Enquanto nós estávamos jantando, o guru propôs uma nova atividade para o dia seguinte. Eu tinha que planejar uma viagem rápida para desfrutar o meu presente. Até então, o primeiro a conhecer o meu jato foi o nosso hóspede. Se ele não tivesse proposto a viagem, eu não tinha dado conta de que tinha um jato à minha disposição.

Eu andava tão desligado que não tinha percebido como a minha esposa ficou chateada por causa da compra do jato. Eu tinha que agradecê-la de alguma forma. Normalmente são os homens que compram presentes caros à suas esposas. Resolvi que nós faríamos uma viagem pelo Oriente.

Sem que ela soubesse, eu combinei com o guru para ir à Índia. Ele se colocou à disposição para ser o nosso guia. No dia seguinte, eu entrei em contato com o hangar e pedi para providenciar o plano de voo. No fim de semana, nós partimos rumo à cidade de Nova Deli e de lá fomos para Jaipur, no deserto do Rajastão.

Tanto o cinema quanto a televisão consome muito o nosso tempo e mal conhecemos os lugares por onde estivemos.

Dessa vez era diferente. Nós estávamos ali a passeio. Éramos turistas em um país com uma cultura milenar, que rendeu famosas fábulas, as mais belas fantasias, lendas e romances.

Quando saímos do aeroporto, não sei se era por causa do misticismo ou dos deuses, eu senti uma energia diferente. Algo que a meu ver parecia como se me libertasse.

Um pensamento veio na minha mente como se fosse um raio “Deixe o inesperado fazer parte da sua vida”. Eu achei aquilo muito estranho, mas não podia achar tal coisa em um lugar onde caos e harmonia andam de mãos dadas.

A viagem de pouco mais de quatro horas entre Nova Deli e Jaipur foi com os olhos colados na janela. Eu estava muito feliz de poder estar desfrutando aquele momento.

Nem o choro das crianças por causa da viagem conseguiu tirar a minha alegria. Até esperar dezenas de vacas atravessarem a pista foi motivo para eu tirar umas fotos de recordação. A minha esposa se divertia de ver como eu estava encantado.

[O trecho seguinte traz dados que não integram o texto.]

(* ===== verification/SfsTrunc.v ===== *)
(** * Truncating files

    [keeps] says which blocks of a file are left after [sfs_itrunc]; the others
    are free afterwards, and no other file changes. *)

From S2P Require Import Prelude Machine Spinlock Pt Kernel Xfer Lhd Bitmap Array Sfs SfsInv SfsOk SfsBmap.

(** Block [k], when [bl] blocks shall remain: the loop over the indirect block
    compares with [<] where the one over the direct blocks has [<=], and the
    indirect block is not looked at from 142 blocks on. *)
Definition keeps (bl k : nat) : bool := if (k <? 15)%nat then (k <? bl)%nat else (142 <=? bl)%nat || (k <=? bl)%nat.

(** The entries [l] of the blocks from [base] on, the first [n] of them done *)
Definition cut (bl base n : nat) (l : list Z) : list Z := imap (λ k b, if (k <? n)%nat && negb (keeps bl (base + k)) then 0 else b) l.

Lemma cut_lookup bl base n l k : cut bl base n l !! k = (λ b, if (k <? n)%nat && negb (keeps bl (base + k)) then 0 else b) <$> l !! k.
Proof. unfold cut. by rewrite list_lookup_imap. Qed.
Lemma length_cut bl base n l : length (cut bl base n l) = length l.
Proof. unfold cut. apply length_imap. Qed.
#[export] Hint Rewrite length_cut : len.
Lemma cut_0 bl base l : cut bl base 0 l = l.
Proof. apply list_eq. intros k. rewrite cut_lookup. by destruct (l !! k). Qed.

Lemma cut_step bl base n l b : l !! n = Some b →
  cut bl base (S n) l = if negb (keeps bl (base + n)) && negb (b =? 0) then <[n := 0]> (cut bl base n l) else cut bl base n l.
Proof.
  intros Hb. apply list_eq. intros k. pose proof (lookup_lt_Some _ _ _ Hb) as Hlt. destruct (decide (k = n)) as [->|Hne].
  - rewrite cut_lookup, Hb, (proj2 (Nat.ltb_lt n (S n))) by lia. cbn [fmap option_fmap option_map andb].
    destruct (negb (keeps bl (base + n))) eqn:Ek; cbn [andb].
    + destruct (Z.eqb_spec b 0) as [->|]; cbn [negb]; [rewrite cut_lookup, Hb; cbn; by destruct (_ && _)|].
      rewrite list_lookup_insert_eq by len. done.
    + rewrite cut_lookup, Hb. cbn. by rewrite Ek, andb_false_r.
  - assert (((k <? S n) = (k <? n))%nat) as E by (destruct (Nat.ltb_spec k (S n)), (Nat.ltb_spec k n); lia).
    destruct (_ && _); rewrite ?list_lookup_insert_ne by done; rewrite !cut_lookup; by rewrite E.
Qed.

(** A loop over [seqZ 0 n] that threads a value *)
Lemma wp_fold_seqZ {St B} (n : nat) (body : Z → B → M St B) (Inv : nat → B → St → Prop) b s :
  Inv 0%nat b s → (∀ k b' s', (k < n)%nat → Inv k b' s' → wp (body (Z.of_nat k) b') (Inv (S k)) s') →
  wp (fold_list (seqZ 0 (Z.of_nat n)) body b) (Inv n) s.
Proof.
  intros H0 Hstep. apply (wp_fold_list _ _ (λ l b' s', ∃ k, (k ≤ n)%nat ∧ l = seqZ (Z.of_nat k) (Z.of_nat (n - k)) ∧ Inv k b' s')).
  - exists 0%nat. split; [lia|]. split; [f_equal; lia|done].
  - intros z l' b' s' (k & Hk & El & Hi). destruct (decide (k = n)) as [->|Hne]; [by rewrite Nat.sub_diag in El|].
    rewrite seqZ_cons in El by lia. injection El as -> ->. eapply wp_mono; [apply Hstep; [lia|done]|]. intros b2 s2 H2. exists (S k). split; [lia|]. split; [f_equal; lia|done].
  - intros b' s' (k & Hk & El & Hi). destruct (decide (k = n)) as [->|Hne]; [done|]. rewrite seqZ_cons in El by lia. done.
Qed.

(** Roles are given up, and only their blocks are free. *)
Lemma use_shrink nb f f' u u' : use_ok nb f u → (∀ r, u' r = None ∨ u' r = u r) →
  (∀ b, f' b = f b ∨ ∃ r, u r = Some b ∧ u' r = None) → use_ok nb f' u'.
Proof.
  intros [H1 H2 H3] Hu Hf. assert (∀ r b, u' r = Some b → u r = Some b) as Hsub by (intros r b Hr; destruct (Hu r); congruence).
  split; [intros r b Hr; by eapply H1, Hsub| |intros r r' b Hr Hr'; eapply H3; by apply Hsub].
  intros r b Hr. destruct (Hf b) as [->|(r2 & E1 & E2)]; [by eapply H2, Hsub|]. pose proof (H3 _ _ _ (Hsub _ _ Hr) E1). congruence.
Qed.

Section trunc.
Context (R : srest).
Abbreviation nb := (r_nblocks R).
Context (w : sview) (I : gmap Z sfs_dinode) (Hok : fs_ok nb w I) (sv : Z) (x : sfs_vnode) (Hx : w_nodes w !! sv = Some x) (bl : nat).
Abbreviation D := (w_disk w).
Abbreviation i := (sv_i x).

(** The free map when the blocks below [n] are done *)
Definition bits_at (n : nat) (f : Z → bool) : Prop :=
  ∀ b, f b = true ↔ w_bit w b = true ∧ ∀ k, (k < n)%nat → keeps bl k = false → bmap_of D i k ≠ 0 → bmap_of D i k ≠ b.

Lemma bmap_marked k : bmap_of D i k ≠ 0 → w_bit w (bmap_of D i k) = true ∧ 0 ≤ bmap_of D i k < nb.
Proof using Hok Hx.
  intros Hne. pose proof (ok_node _ _ _ Hok sv x Hx) as Hi. split; [|by apply (bmap_range nb w I Hok (sv_ino x))].
  apply (uo_marked _ _ _ (ok_use _ _ _ Hok) (RData (sv_ino x) k)). apply uses_data. eauto.
Qed.

Lemma bmap_inj k k' : bmap_of D i k ≠ 0 → bmap_of D i k = bmap_of D i k' → k = k'.
Proof using Hok Hx.
  intros Hne E. pose proof (ok_node _ _ _ Hok sv x Hx) as Hi.
  assert (RData (sv_ino x) k = RData (sv_ino x) k') as H; [|by injection H].
  apply (uo_inj _ _ _ (ok_use _ _ _ Hok) _ _ (bmap_of D i k)); apply uses_data; [eauto|]. exists i. by rewrite <-E.
Qed.

Lemma bits_step n f : bits_at n f → keeps bl n = false → bmap_of D i n ≠ 0 →
  f (bmap_of D i n) = true ∧ bits_at (S n) (set_bit_at (bmap_of D i n) false f).
Proof using Hok Hx.
  intros Hf Hk Hne. split.
  - apply Hf. split; [by apply bmap_marked|]. intros k Hlt _ Hne' E. pose proof (bmap_inj _ _ Hne' E). lia.
  - intros b. unfold set_bit_at. case_decide as E.
    + split; [done|]. intros [_ H]. by destruct (H n ltac:(lia) Hk Hne).
    + rewrite (Hf b). apply and_iff_compat_l. split; [|intros H k Hlt; apply H; lia].
      intros H k Hlt Hk' Hne'. destruct (decide (k = n)) as [->|]; [congruence|]. apply H; (done || lia).
Qed.

Lemma bits_skip n f : bits_at n f → keeps bl n = true ∨ bmap_of D i n = 0 → bits_at (S n) f.
Proof using.
  intros Hf Hn b. rewrite (Hf b). apply and_iff_compat_l. split; [|intros H k Hlt; apply H; lia].
  intros H k Hlt Hk Hne. destruct (decide (k = n)) as [->|]; [destruct Hn; congruence|]. apply H; (done || lia).
Qed.

(** The view after the blocks below [n] are done *)
Record part (n : nat) (w' : sview) (x' : sfs_vnode) (i' : sfs_dinode) : Prop := {
  pt_disk : w_disk w' = D;
  pt_bits : bits_at n (w_bit w');
  pt_nodes : w_nodes w' = <[sv := x']> (w_nodes w);
  pt_node : x' = mk_sv (vn_ops x) (vn_refcount x) i' (sv_ino x) (sv_dirty x');
  pt_map : w_mapdirty w' = false → w_mapdirty w = false ∧ ∀ b, w_bit w' b = w_bit w b
}.

Lemma part_start : part 0 w x i.
Proof using Hx. split; [done| |by rewrite insert_id|by destruct x|done]. intros b. split; [|by intros []]. intros Hb. split; [done|]. lia. Qed.

Lemma part_node n w' x' i' : part n w' x' i' → w_nodes w' !! sv = Some x' ∧ sv_i x' = i'.
Proof using. intros [_ _ -> Hp _]. split; [apply lookup_insert_eq|by rewrite Hp]. Qed.

Lemma part_skip n w' x' i' : part n w' x' i' → keeps bl n = true ∨ bmap_of D i n = 0 → part (S n) w' x' i'.
Proof using. intros [H1 H2 H3 H4 H5] Hk. split; try done. by apply bits_skip. Qed.

Lemma part_free n w' x' i' : part n w' x' i' → keeps bl n = false → bmap_of D i n ≠ 0 →
  w_bit w' (bmap_of D i n) = true ∧ part (S n) (set_w_bit (bmap_of D i n) false w') x' i'.
Proof using Hok Hx. intros [H1 H2 H3 H4 H5] Hk Hne. destruct (bits_step n _ H2 Hk Hne) as [Hb Hf]. split; [done|]. by split. Qed.

Lemma part_inode n w' x' i' i2 x2 : part n w' x' i' → x2 = set_sv_dirty true (set_sv_i i2 x') →
  part n (set_w_nodes (<[sv := x2]> (w_nodes w')) w') x2 i2.
Proof using. intros [H1 H2 H3 H4 H5] ->. split; try done; cbn; [by rewrite H3, insert_insert_eq|by rewrite H4]. Qed.

Lemma direct_entry (n : nat) : (n < 15)%nat → sfi_direct i !! n = Some (bmap_of D i n).
Proof using Hok Hx.
  intros Hn. destruct (ok_inode _ _ _ Hok _ _ (ok_node _ _ _ Hok sv x Hx)) as [_ _ _ Hl _].
  destruct (lookup_lt_is_Some_2 (sfi_direct i) n ltac:(lia)) as [b Hb]. unfold bmap_of. rewrite (proj2 (Nat.ltb_lt n 15)) by done. by rewrite Hb.
Qed.

(** The loop over the direct blocks *)
Lemma wp_trunc_direct s : shows R s w →
  wp (for_list (seqZ 0 SFS_NDIRECT) (λ k,
        x ← get_sv sv;
        block ← deref (sfi_direct (sv_i x) !! Z.to_nat k);
        if (Z.of_nat bl <=? k) && negb (block =? 0) then
          sfs_bfree block ;;
          upd_inode sv (λ ino, set_sfi_direct (<[Z.to_nat k := 0]> (sfi_direct ino)) ino)
        else mret tt))
     (λ _ s', ∃ w' x', shows R s' w' ∧ part 15 w' x' (set_sfi_direct (cut bl 0 15 (sfi_direct i)) i)) s.
Proof using Hok Hx.
  intros Hs. apply (wp_for_seqZ 15 _ (λ k s', ∃ w' x', shows R s' w' ∧ part (Z.to_nat k) w' x' (set_sfi_direct (cut bl 0 (Z.to_nat k) (sfi_direct i)) i))).
  - done.
  - exists w, x. split; [done|]. rewrite cut_0. replace (set_sfi_direct (sfi_direct i) i) with i by (by destruct i). apply part_start.
  - intros k s' Hk (w' & x' & Hs' & Hp). replace (Z.to_nat (k + 1)) with (S (Z.to_nat k)) by lia. set (n := Z.to_nat k) in *.
    assert (k = Z.of_nat n) as Ek by lia. assert (n < 15)%nat as Hn by lia. clearbody n. subst k. pose proof (direct_entry n ltac:(lia)) as Hd.
    destruct (part_node _ _ _ _ Hp) as [Hx' Hi']. apply wp_bind. eapply wp_get_sv; [done|done|]. rewrite Hi'. cbn [sfi_direct set_sfi_direct].
    rewrite cut_lookup, Hd. cbn [fmap option_fmap option_map]. rewrite (proj2 (Nat.ltb_ge n n)) by lia. cbn [andb]. apply wp_bind, wp_ret.
    rewrite (cut_step bl 0 n _ _ Hd), Nat.add_0_l. assert (keeps bl n = negb (Z.of_nat bl <=? Z.of_nat n)) as Hkeep.
    { unfold keeps. rewrite (proj2 (Nat.ltb_lt n 15)) by lia. destruct (Nat.ltb_spec n bl), (Z.leb_spec (Z.of_nat bl) (Z.of_nat n)); (done || lia). }
    rewrite Hkeep, negb_involutive. destruct (Z.of_nat bl <=? Z.of_nat n) eqn:El; cbn [andb negb].
    + destruct (Z.eqb_spec (bmap_of D i n) 0) as [E0|E0]; cbn [negb].
      * apply wp_ret. exists w', x'. split; [done|]. apply part_skip; auto.
      * destruct (part_free _ _ _ _ Hp Hkeep E0) as [Hb Hp2]. destruct (bmap_marked n E0) as [_ Hr]. apply wp_bind. eapply wp_bfree; [done|done|done|].
        intros s2 Hs2. eapply wp_upd_sv; [exact Hs2|exact Hx'|]. intros s3 Hs3. eexists _, _. split; [exact Hs3|].
        eapply part_inode; [exact Hp2|]. by rewrite Hi'.
    + apply wp_ret. exists w', x'. split; [done|]. apply part_skip; auto.
Qed.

Quando entramos nos limites de Jaipur nós ficamos impressionados com as construções rosadas. Jaipur foi a capital das famílias reais e por onde eu olhava via suntuosidade e paisagens deslumbrantes. Quando chegamos à casa do nosso guru, eu fiquei impressionado com a beleza da arquitetura.

A sua família era uma das mais importantes da Índia e deixou como herança um palácio para aquele senhor franzino de gestos simples. Um trabalho minimalista do chão ao teto.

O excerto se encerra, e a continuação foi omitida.